Federal land managers and environmental industry lawyers are back in court, rearguing a decade long case about livestock grazing permits. It is a generational debate that finally shows an emerging consensus, though this lawsuit clarifies it’s not universal.
Throughout the 1990s when I was at Club 20, one of the Western Slope’s more contentious issues was grazing on public lands. Ranchers and land managers insisted that grazing was a positive benefit; environmental groups claimed it destroyed the landscape. The Sierra Club had tried to strike a balance in 1992 with a policy statement, “The goal of the management of grazing on the public lands is to restore and maintain fully functioning natural ecosystems…”
Yet by the end of that decade, its own chapters, in step with nearly the entire environmental industry, were still challenging most grazing permits, and publishing articles claiming that “There is no credible scientific evidence that any grazing management method can actually accomplish that goal.” Rather, as one state chapter insisted in 1999, “Livestock grazing on public lands is the most damaging extractive use of U.S. public lands; more damaging to our natural resources than logging and mining.”
Even as recently as 2013, a paper published in the journal Environmental Management called for a complete ban. Its conclusion was that global warming “necessitates the end of livestock grazing – in fact, any grazing – on public lands.”
Since then, there has been a little-noticed but profound shift in the thinking of the mainstream environmental industry. That’s because experience, especially with the last few years of catastrophic wildfires, has shown researchers and activists what cattlemen have always known. Namely, as the Nature Conservancy now says, “Livestock grazing… can help secure clean water, enhance habitat, address climate change and sustain rural communities.”

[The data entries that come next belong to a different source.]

Definition with_status (t : Translation) (s : TranslationStatus) : Translation :=
  mkTranslation (t_pk t) (t_string_unit t) (t_locale t) (t_approved_text t)
    (t_reviewer_text t) (t_machine_draft t) (t_qa_flags t) s
    (t_provenance t) (t_source_hash_at_last_update t) (t_reviewer t) (t_updated_at t).

(** The model fields of [Translation] that [save(update_fields=...)] names. *)
Inductive TField :=
| F_string_unit | F_locale | F_approved_text | F_reviewer_text | F_machine_draft
| F_qa_flags | F_status | F_provenance | F_source_hash_at_last_update
| F_reviewer | F_updated_at.

Definition tfield_eq_dec (a b : TField) : {a = b} + {a <> b}.
Proof. decide equality. Defined.

(** The database: the StringUnit, Translation and LocaleAssignment tables
    (a LocaleAssignment row is (user id, locale id)). *)
Record DB := mkDB {
  db_units : list StringUnit;
  db_translations : list Translation;
  db_assignments : list (nat * positive)
}.

Definition pk_eqb (a : option positive) (p : positive) : bool :=
  match a with Some q => Pos.eqb q p | None => false end.

Definition find_unit (db : DB) (p : positive) : option StringUnit :=
  find (fun u => pk_eqb (su_pk u) p) (db_units db).

Definition find_translation (db : DB) (p : positive) : option Translation :=
  find (fun t => pk_eqb (t_pk t) p) (db_translations db).

(** [UPDATE ... WHERE pk = p] on the Translation table. *)
Definition replace_translation (p : positive) (row : Translation) (l : list Translation)
  : list Translation :=
  map (fun t => if pk_eqb (t_pk t) p then row else t) l.

(** [StringUnit.objects.filter(pk=self.pk).values_list("source_hash", flat=True).first()] *)
Definition stored_source_hash (db : DB) (pk : option positive) : option string :=
  match pk with
  | Some p => option_map su_source_hash (find_unit db p)
  | None => None
  end.

(** Python truthiness of an optional string. *)
Definition truthy (s : option string) : bool :=
  match s with Some x => negb (String.eqb x EmptyString) | None => false end.

(** Writing the StringUnit row ([Model.save]): update the row with the
    same primary key, or insert it. *)
Definition write_unit (u : StringUnit) (l : list StringUnit) : list StringUnit :=
  match su_pk u with
  | Some p =>
      if existsb (fun v => pk_eqb (su_pk v) p) l
      then map (fun v => if pk_eqb (su_pk v) p then u else v) l
      else app l [u]
  | None => app l [u]
  end.

(** [Translation.objects.filter(string_unit=self, approved_text__isnull=False)
     .exclude(approved_text="").update(status=STALE)]; [update()] does not
    run [save()] and leaves [updated_at] alone. *)
Definition mark_stale (p : positive) (l : list Translation) : list Translation :=
  map (fun t =>
         if Pos.eqb (t_string_unit t) p && truthy (t_approved_text t)
         then with_status t STALE
         else t) l.

(** [StringUnit.save]. The object saved keeps its primary key; a fresh
    instance ([pk = None]) is inserted as given. *)
Definition stringunit_save (self : StringUnit) (db : DB) : DB :=
  let new_hash := compute_source_hash (Some (su_source_text self)) in
  let old_hash := stored_source_hash db (su_pk self) in
  let self' := mkStringUnit (su_pk self) (su_location self) (su_message_id self)
                 (su_source_text self) (su_source_updated_on self) new_hash in
  let units' := write_unit self' (db_units db) in
  let trs := db_translations db in
  let trs' :=
    match su_pk self with
    | Some p =>
        if truthy old_hash && negb (String.eqb (or_empty old_hash) new_hash)
        then mark_stale p trs else trs
    | None => trs
    end in
  mkDB units' trs' (db_assignments db).

(* ------------------------------------------------------------------ *)
(** ** QA checks (services/qa.py) *)

Module QA.

Definition chr_is (c : ascii) (d : ascii) : bool := Ascii.eqb c d.

Definition is_digit (c : ascii) : bool :=
  let n := nat_of_ascii c in Nat.leb 48 n && Nat.leb n 57.
Definition is_alpha (c : ascii) : bool :=
  let n := nat_of_ascii c in (Nat.leb 65 n && Nat.leb n 90) || (Nat.leb 97 n && Nat.leb n 122).
(** [[A-Za-z_]] *)
Definition is_ident_start (c : ascii) : bool := is_alpha c || chr_is c "_".
(** [[A-Za-z0-9_]], which is also [\w] on ASCII *)
Definition is_ident (c : ascii) : bool := is_ident_start c || is_digit c.
(** [[sdfox]] *)
Definition is_conv (c : ascii) : bool :=
  chr_is c "s" || chr_is c "d" || chr_is c "f" || chr_is c "o" || chr_is c "x".
Definition is_brace (c : ascii) : bool := chr_is c "{" || chr_is c "}".

(** Greedy [p*]: the longest prefix of characters satisfying [p]. *)
Fixpoint span (p : ascii -> bool) (s : string) : string * string :=
  match s with
  | EmptyString => (EmptyString, EmptyString)
  | String c r =>
      if p c then let (a, b) := span p r in (String c a, b) else (EmptyString, s)
  end.

(** The lookahead [(?!%)]. *)
Definition not_pct_ahead (s : string) : bool :=
  match s with
  | String c _ => negb (chr_is c "%")
  | EmptyString => true
  end.

(** A matcher anchored at the start of the text: length of the match and
    what [findall]/[finditer] report for it. *)
Definition matcher (A : Type) := string -> option (nat * A).

Definition tok (t : string) : option (nat * string) := Some (String.length t, t).

(** [%(?!%)\([A-Za-z_][A-Za-z0-9_]*\)[sdfox]] *)
Definition m_named : matcher string := fun s =>
  match s with
  | String c0 r0 =>
      if chr_is c0 "%" && not_pct_ahead r0 then
        match r0 with
        | String c1 r1 =>
            if chr_is c1 "(" then
              match r1 with
              | String c2 r2 =>
                  if is_ident_start c2 then
                    let (idt, r3) := span is_ident r2 in
                    match r3 with
                    | String c3 (String c4 _) =>
                        if chr_is c3 ")" && is_conv c4
                        then tok (String c0 (String c1 (String c2 idt ++ String c3 (String c4 EmptyString))))
                        else None
                    | _ => None
                    end
                  else None
              | EmptyString => None
              end
            else None
        | EmptyString => None
        end
      else None
  | EmptyString => None
  end.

That growing understanding has fueled what is now called the “regenerative agriculture movement.” A speaker at California’s annual Soil Not Oil conference said the concept “is quickly building momentum, its ideas spreading among environmentalists, food activists, and even the general public.” He explained the underlying conclusion that “well-managed” grazing is “central to restoring ecosystems, fighting desertification and climate change, and building sustainable food systems.”
What a change of heart. Now it turns out that one of the Sierra Club’s most determined strongholds, the City of Boulder, is actively using cattle for managing its own public lands. A few years ago, the experiment started with bringing a small herd into an area called Shanahan Ridge, where invasive weeds were choking out native plants. It was so successful it has been continued every spring for nine years, with a herd of about 75 cows, including cow-calf pairs. The area has recovered dramatically and is a favorite public hiking spot.
Last year, though, something else happened there, which opened the eyes of environmental activists across the country. A wildfire broke out near the neighboring National Center for Atmospheric Research, causing the evacuation of 19,000 people and destroying about 200 acres. But when the fire reached the grazed land, it immediately slowed and the damage was “significantly less,” as Boulder’s own program director said. “Where the cows had grazed, the fire damage was minimal. Where they hadn’t, the ground was scorched.”
Boulder now says the evidence demonstrates that beyond controlling invasive species and restoring native plant systems, the cows also reduce wildfire risk. That is now being discussed across the West as an important wildfire mitigation strategy.
Cattlemen always explained that hoofprints become micro-pools that collect water and thereby help native grasses grow, restoring natural vegetation. We now know they also help reduce fuel loads, especially the dry vegetation that becomes kindling for wildfires.
By 2021, even the New York Times was touting “A different kind of land management: let the cows stomp,” showcasing a former pastureland that is now weeds, and the cattle being brought back to restore it.
The current legal case is a throwback, an out-of-step environmental group still suing BLM over its decision to allow grazing on part of the Sonoran Desert. The area was an 11th-hour national monument designation by President Clinton, with a stipulation protecting existing grazing leases on the north half of the monument. But BLM’s management plan was immediately challenged in court and a judge blocked all grazing in 2016. Rewritten plans are still being challenged, including a new Biden Administration version.
It is still an uphill climb to convince the remaining skeptics that properly managed grazing can be a positive benefit, not only to the economy and food supply, but also to the land.